Saved data entries

+===+

Record SqsClient {W : Type} (client : W → list Entry → W * result SendMessageBatchOutput)
    (queue : W → list Entry) (requests : W → list (list Entry)) : Prop := {
  client_logs : ∀ w es w' res, client w es = (w', res) → requests w' = requests w ++ [es];
  client_ok : ∀ w es w' out, client w es = (w', Ok out) →
    Forall (λ e, is_Some (Id e)) es ∧
    Forall (λ f, is_Some (fId f) ∧ is_Some (fMessage f)) (Failed out) ∧
    length (Successful out) = length (accepted (Failed out) es) ∧
    queue w' ≡ₚ queue w ++ accepted (Failed out) es;
  client_err : ∀ w es w' e, client w es = (w', Err e) → queue w ⊆+ queue w';
}.

Lemma retryIDs_ok fs :
  Forall (λ f, is_Some (fId f) ∧ is_Some (fMessage f)) fs →
  ∃ ids, retryIDs fs = Ret ids ∧ ∀ i, i ∈ ids ↔ Some i ∈ failed_ids fs.
Proof.
  induction 1 as [|f fs [[i Hi] _] _ (ids&Hr&Hids)].
  - exists ∅. split; [done|]. unfold failed_ids. cbn. set_solver.
  - exists ({[i]} ∪ ids). simpl. rewrite Hi, Hr. split; [done|]. intros j.
    unfold failed_ids in *. cbn. rewrite ?Hi, elem_of_cons, elem_of_union, elem_of_singleton, Hids.
    naive_solver.
Qed.

Lemma retryEntries_ok fs ids es :
  Forall (λ e, is_Some (Id e)) es → (∀ i, i ∈ ids ↔ Some i ∈ failed_ids fs) →
  ∃ again, retryEntries ids es = Ret again ∧ es ≡ₚ accepted fs es ++ again ∧
    (length again ≤ length es)%nat ∧ (again ⊆+ es).
Proof.
  intros Hes Hids. induction Hes as [|e es [i Hi] _ (again&Hr&Hp&Hl&Hs)].
  - exists []. done.
  - simpl. rewrite Hi, Hr. simpl. eexists. split; [done|]. unfold accepted. rewrite filter_cons.
    rewrite Hi. destruct (decide (i ∈ ids)) as [Hin|Hin]; rewrite Hids in Hin.
    + rewrite decide_False by tauto.
      split_and!; [|simpl; lia|by apply submseteq_skip].
      rewrite Hp at 1. by rewrite Permutation_middle.
    + rewrite decide_True by done.
      split_and!; [|simpl; lia|by apply submseteq_cons]. simpl. by rewrite Hp at 1.
Qed.

(** ** Batches when no message is oversized *)

Definition totalSize (es : list Entry) : Z := foldr (λ e n, entrySize e + n) 0 es.

Lemma totalSize_snoc es e : totalSize (es ++ [e]) = totalSize es + entrySize e.
Proof. unfold totalSize. rewrite foldr_app. induction es; simpl in *; lia. Qed.

Definition batch_ok (es : list Entry) : Prop :=
  (length es ≤ maxMessages)%nat ∧ totalSize es ≤ maxMessageBytes.

Lemma fill_fits e rest batch big size :
  entrySize e ≤ maxMessageBytes →
  fill (e :: rest) batch big size =
  match rest with
  | [] => (batch ++ [e], big, [])
  | next :: _ =>
      if decide (length (batch ++ [e]) = maxMessages ∨
                 maxMessageBytes ≤ (size + entrySize e) + entrySize next)
      then (batch ++ [e], big, rest)
      else fill rest (batch ++ [e]) big (size + entrySize e)
  end.
Proof.
  intros He. cbn [fill]. by rewrite !(decide_False (P := entrySize e > maxMessageBytes)) by lia.
Qed.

+===+

Problem requirements
Reproduce the lines from the one containing "decide_True by done." to the end of the entries, keeping both ends and adding nothing.

Written response
    + rewrite decide_True by done.
      split_and!; [|simpl; lia|by apply submseteq_cons]. simpl. by rewrite Hp at 1.
Qed.

(** ** Batches when no message is oversized *)

Definition totalSize (es : list Entry) : Z := foldr (λ e n, entrySize e + n) 0 es.

Lemma totalSize_snoc es e : totalSize (es ++ [e]) = totalSize es + entrySize e.
Proof. unfold totalSize. rewrite foldr_app. induction es; simpl in *; lia. Qed.

Definition batch_ok (es : list Entry) : Prop :=
  (length es ≤ maxMessages)%nat ∧ totalSize es ≤ maxMessageBytes.

Lemma fill_fits e rest batch big size :
  entrySize e ≤ maxMessageBytes →
  fill (e :: rest) batch big size =
  match rest with
  | [] => (batch ++ [e], big, [])
  | next :: _ =>
      if decide (length (batch ++ [e]) = maxMessages ∨
                 maxMessageBytes ≤ (size + entrySize e) + entrySize next)
      then (batch ++ [e], big, rest)
      else fill rest (batch ++ [e]) big (size + entrySize e)
  end.
Proof.
  intros He. cbn [fill]. by rewrite !(decide_False (P := entrySize e > maxMessageBytes)) by lia.
Qed.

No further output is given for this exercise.